Pros and Cons of buying and selling an assignment

1 Bloor west under construction photo by yan zhou

Pros and Cons of buying and selling an assignment

Written by Yan Zhou

For Buyer:

Pros:

  1. You may get a discount compared to a brand-new property. Some assignment sellers have difficulty to obtain mortgage or try to avoid paying for the closing costs, so some sellers are willing to sell with a discount, normally it is about 5%. 
  2. You may be still able to pick the interior colors. Please check with the seller’s agent. This will save you some money as you can save some money on renovation in the long run. 
  3. Long closing may be a benefit to some buyers. If you don’t have the funds ready for closing, buying an assignment may be an option for you since the final closing date maybe six months from today. If you buy a resale property, seller normally looks for quick closing. (30-60days nowadays)
  4. Assignment is an area that buyers/buyer agents may over-look.

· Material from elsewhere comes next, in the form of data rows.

(** Allocating a region for a page that is not stored, while a slot is
    free: the page gets whatever its new block holds. *)
Lemma allocate_region_spec vo shm srv cli m t rs n c st i0 :
  quiet id shm srv cli m -> request_id_counter cli < 2 ^ 64 - 2 ->
  table_ok rs n (sim_remote_memory_blocks srv) m st -> st !! vo = None -> in_disk vo ->
  first_index (fun r => negb (rr_in_use r)) 0 rs = Some i0 ->
  wp (allocate_remote_region server_turn vo PAGE_SIZE)
     (fun o s' => exists shm' srv' rs' n' c', s' = stored shm' srv' (bump cli) t rs' n' c' /\
        quiet id shm' srv' (bump cli) m /\
        match o with
        | Some i => exists r pg, rs' !! i = Some r /\ rr_in_use r = true /\ rr_virtual_offset r = vo /\
            table_ok rs' n' (sim_remote_memory_blocks srv') m (<[vo := pg]> st)
        | None => table_ok rs' n' (sim_remote_memory_blocks srv') m st /\ no_fit PAGE_SIZE (sim_remote_memory_blocks srv)
        end)
     (stored shm srv cli t rs n c).
Proof.
  intros Hq Hctr Ht Hvo Hd Hi0. unfold allocate_remote_region. wp_norm.
  wp_call choose_slot_free as o s' [-> ->]; [done|]. wp_norm. apply wp_rdma.
  wp_call (allocate_request_spec id G key nid clk shm srv cli m) as v s1 [-> Hw]; [done|done|done|].
  pose proof (co_counter _ _ _ (qu_client _ _ _ _ _ Hq)) as Hc0.
  replace (request_id_counter cli =? 0) with false by lia. wp_norm.
  apply (wp_zoom sys_lens). eapply wp_mono; [exact Hw|].
  intros [ret ec] s2 (shm2 & srv2 & -> & Hq2 & Hres). cbn [over sys_lens]. unfold set_sys. simpl. fold_stored.
  destruct Hres as [[[= -> ->] (a & r2 & j & Hj & Hid & Hu & Ha & Hblk & Hun)]|([= -> ->] & Hblk & Hfit)].
  - simpl negb. cbv iota. wp_norm. apply wp_rdma. apply wp_get_rdma_shm; [apply Hq2|]. fold_stored.
    rewrite <- Hid, (find_slot_unique _ _ _ Hj Hu), Ha.
    assert (Hnew : allocated (sim_remote_memory_blocks srv2) (taken a PAGE_SIZE)) by (apply Hblk; by left).
    destruct (alloc_inv_member _ _ _ (so_blocks _ _ _ (qu_server _ _ _ _ _ Hq2)) (proj1 Hnew)) as (Hlo & _). simpl in Hlo.
    replace (a =? 0) with false by (unfold sim_base in Hlo; lia). wp_norm. apply wp_time_now. wp_norm.
    apply first_index_Some in Hi0 as (k & r0 & -> & Hk & Hfree). simpl in *.
    pose proof (table_add _ _ _ _ _ _ _ _ vo a clk.1 Ht Hvo Hd Hk ltac:(by destruct (rr_in_use r0)) Hblk Hun) as Htab.
    apply wp_upd_region with r0; [done|]. wp_norm. cbn [num_remote_regions stored].
    destruct (n <=? Z.of_nat k) eqn:En.
    + apply wp_when_true; [done|]. wp_norm. do 5 eexists. split; [reflexivity|]. split; [done|].
      do 2 eexists. split; [apply list_lookup_insert_eq; by eapply lookup_lt_Some|]. split; [done|]. split; [done|].
      exact Htab.
    + apply wp_when_false; [done|]. wp_norm. do 5 eexists. split; [reflexivity|]. split; [done|].
      do 2 eexists. split; [apply list_lookup_insert_eq; by eapply lookup_lt_Some|]. split; [done|]. split; [done|].
      exact Htab.
  - simpl negb. cbv iota. wp_norm. do 5 eexists. split; [reflexivity|]. split; [done|]. by rewrite Hblk.
Qed.

(** *** Reading and writing a page *)

(** [n] bytes at [a]. *)
Definition outside (a n x : Z) : Prop := x < a \/ a + n <= x.

Lemma quiet_mem shm srv cli m f :
  rdma_shm (f cli) = rdma_shm cli -> request_id_counter (f cli) = request_id_counter cli ->
  quiet id shm srv cli m -> quiet id shm srv (f cli) m.
Proof. intros E1 E2 [H1 H2 H3 [H4 H5 H6] H7]. constructor; try done. constructor; [by rewrite E1|by rewrite E2..]. Qed.

Lemma quiet_set_mem shm srv cli m x : quiet id shm srv cli m -> quiet id shm srv (set_p_mem x cli) m.
Proof. intros [Hring Hok Hsd [] Hm]. by constructor. Qed.

Lemma page_in_remote bs used a : alloc_inv bs used -> allocated bs (taken a PAGE_SIZE) -> in_remote a PAGE_SIZE.
Proof. intros Hinv [Hin _]. destruct (alloc_inv_member _ _ _ Hinv Hin) as (?&_&?&_). done. Qed.

Lemma wp_copy_from_page_buffer dest (Q : unit -> storage_state -> Prop) shm srv cli t rs n c :
  rdma_shm cli = Some id -> dest <> 0 ->
  Q tt (stored shm srv (set_p_mem (mem_write (p_mem cli) dest (take page_bytes (page_buffer shm))) cli) t rs n c) ->
  wp (copy_from_page_buffer dest PAGE_SIZE) Q (stored shm srv cli t rs n c).
Proof.
  intros Hatt Hd HQ. unfold copy_from_page_buffer. replace (dest =? 0) with false by lia. wp_norm. apply wp_rdma.
  apply wp_page_buffer_read; [done|done|done|]. fold_stored. apply wp_rdma. unfold proc_write. by apply wp_upd_proc.
Qed.

Lemma mem_write_outside m a bs x n :
  Z.of_nat (length bs) = n -> outside a n x -> mem_write m a bs x = m x.
Proof. intros <- H. by apply mem_write_out. Qed.

Lemma read_page_hit fd vo dest shm srv cli m t rs n c st pg :
  quiet id shm srv cli m -> request_id_counter cli < 2 ^ 64 - 2 -> storage_translator t ->
  table_ok rs n (sim_remote_memory_blocks srv) m st -> st !! vo = Some pg -> dest <> 0 ->
  wp (rdma_read_page server_turn fd vo dest PAGE_SIZE)
     (fun ret s' => ret = 0 /\ exists shm' cli' rs' c', s' = stored shm' srv cli' t rs' n c' /\
        quiet id shm' srv cli' m /\ request_id_counter cli' = request_id_counter cli + 1 /\
        table_ok rs' n (sim_remote_memory_blocks srv) m st /\
        mem_read (p_mem cli') dest page_bytes = from_storage pg /\
        (forall x, outside dest PAGE_SIZE x -> p_mem cli' x = p_mem cli x) /\ p_malloc cli' = p_malloc cli)
     (stored shm srv cli t rs n c).
Proof.
  intros Hq Hctr Htr Htab Hpg Hdest. unfold rdma_read_page. wp_norm. cbn [rdma_initialized stored negb]. wp_norm.
  apply wp_upd_counters. wp_norm. wp_call find_region_spec as o s' [-> Hfind]; [done|].
  destruct o as [i|]; [|congruence]. destruct Hfind as (r & Hi & Hu & Hv). wp_norm. apply wp_time_now.
  wp_norm. apply wp_upd_region with r; [done|]. set (r' := set_last_access _ r).
  assert (Htab' : table_ok (<[i := r']> rs) n (sim_remote_memory_blocks srv) m st) by (by eapply table_touch).
  assert (Hi' : <[i := r']> rs !! i = Some r') by (apply list_lookup_insert_eq; by eapply lookup_lt_Some).
  wp_norm. apply wp_region_at with r'; [done|]. wp_norm. apply wp_upd_counters. wp_norm. apply wp_rdma.
  destruct (tb_used _ _ _ _ _ Htab' _ _ Hi' Hu) as (_ & _ & _ & Hal).
  pose proof (page_in_remote _ _ _ (so_blocks _ _ _ (qu_server _ _ _ _ _ Hq)) Hal) as Hin.
  wp_call (read_spec id G key nid clk shm srv cli m) as v s1 [-> Hw]; [done|done|done|done|done|].
  wp_norm. apply (wp_zoom sys_lens). eapply wp_mono; [exact Hw|].
  intros [ret ec] s2 ([= -> ->] & shm2 & -> & Hq2 & Hpb). cbn [over sys_lens]. unfold set_sys. simpl. fold_stored.
  simpl negb. cbv iota. wp_norm. apply wp_rdma. apply wp_get_rdma_shm; [apply Hq2|]. fold_stored.
  wp_norm. apply wp_when_true; [done|]. apply wp_copy_from_page_buffer; [apply Hq2|done|].
  wp_norm.
  assert (Hbs : take page_bytes (page_buffer shm2) = pg).
  { apply (tb_contents _ _ _ _ _ Htab') in Hpg as (j & x & Hj & Hux & Hvx & ->).
    assert (j = i) as -> by (eapply (tb_keys _ _ _ _ _ Htab'); eauto; left; simpl; congruence).
    rewrite Hj in Hi'. simplify_eq. exact Hpb. }
  assert (Hlen : length pg = page_bytes).
  { rewrite <- Hbs, length_take, (ring_buffer _ _ (qu_ring _ _ _ _ _ Hq2)). done. }
  rewrite Hbs. wp_call convert_from_spec as ret s3 (m' & -> & Hm1 & Hm2); [done|done|]. wp_norm. split; [done|].
  do 4 eexists. split; [reflexivity|]. split; [apply quiet_set_mem, quiet_set_mem, Hq2|].
  split; [simpl; apply u64_small; pose proof (co_counter _ _ _ (qu_client _ _ _ _ _ Hq)); unfold in_u64; lia|].
  split; [done|]. simpl in *. split_and!; [| |done].
  - rewrite Hm1. unfold from_storage. f_equal. rewrite <- Hlen. apply mem_read_write_same.
  - intros x Hx. rewrite Hm2 by (unfold outside, PAGE_SIZE, BASEPAGE_SIZE in *; lia).
    rewrite !(mem_write_outside _ _ _ _ PAGE_SIZE); try done; by rewrite ?Hlen, ?length_mem_read.
Qed.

Since the real estate inventory is so low right now, why not check out assignments too?
  5. Buyers are tired of bidding wars. I get it as there is a lot of less competition when buying an assignment. Please read my article about bidding wars. https://gtahome.com/2022/02/15/is-it-a-good-idea-to-list-a-property-at-a-lower-price/

Cons:

  1. It may require a lot of cash deposit from you, and you have to wait until closing to move in/rent out. You are not only pay for the deposit made by assignor to the builder, but you will also need to pay for the premium of property appreciation. I will give you an example here. Let say Lucy paid $100k to the builder for a property originally priced at $500k. You would like to purchase this assignment from Lucy, and you agree to $700k current market value. So, you will need to pay $100k + (appreciation in price $700k-$500k) = $300k to Lucy now compared to paying the 5% deposit when you sign an agreement for purchase and sale for a resale property.
  2. You won’t be able get a conventional mortgage until the final closing date, even you move in the property under interim occupancy. The reason behind is that almost all lenders would secure their loan on title and there is no title to secure until final closing date.
  3. Builders may cancel the project and yes you can get the initial deposit back. But it will be very difficult to chase the original purchaser (assignor) for the big profit/capital appreciation. 
  4. If you are unsure or you don’t have enough data to support your purchase decision, you may be buying it on speculation. 
  5. You may end up paying extra for the closing cost compared to buy a resale property. Please ask your lawyer to review the original purchase agreement carefully as there some costs, such as development levies or utility hook up cost that you may not notice.
  6. The bank may not be willing to lock in your mortgage approval if the closing date is more than 3 months from today. You may be end up paying for higher interest or at worst, you may not be able to obtain mortgage from the big banks if your circumstances changes. 

For seller:

Pros:

  1. No need to worry about getting mortgage. If you already have multiple investment properties or are self-employed, getting a new mortgage may be tougher than you think. 
  2. No surprise to see the final product. Yes, you may fully understand the layout of the unit. However, let say you buy a unit in downtown Toronto condo, the view may be totally blocked, and you did not even notice. Or it may look big enough as a bedroom on floorplan however it may be still to too small to fit in a bed with two bedside tables. 
  3. No need to worry about the closing cost such as land transfer tax, levy and other miscellanies expenses. This amount of funds can be easily over $30k and it may consider a large amount of cash to some purchasers. 
  4. Realize the gain now. if you expect the property market value to drop, why not lock in your profit now?

Cons:

  1. When you are selling the assignment to the assignee, Canada Revenue Agency (CRA) will consider you as “mini builder” and the 13% HST will be applied on your initial deposit paid to the builder. I am not a tax professional, so I earnestly ask you to speak to your accountant for this. The HST can dramatically reduce the profit you think you get.
  2. Yes, we know there is no capital gain tax on your primary residence. However, CRA may consider selling assignment as a business income which is fully taxable. So, you should check with your accountant before you make the decision. 
  3. The builder may already have a clause in the purchase agreement prohibit real estate agent to list your assignment on MLS or on internet. If you still do it without builder’s approval, you may end up in breach of contract and losing thousands of dollars.
  4. You may sell the assignment less than it should be if there is not enough real estate market data to support your decision. 
  5. Even you sold the assignment, and the new purchaser cannot close when the property is built, the builder can still go after you since you are still legally bound to the contract. Builder may give you a last-minute notice and you may not have enough time to prepare for the mortgage due to such short notice. 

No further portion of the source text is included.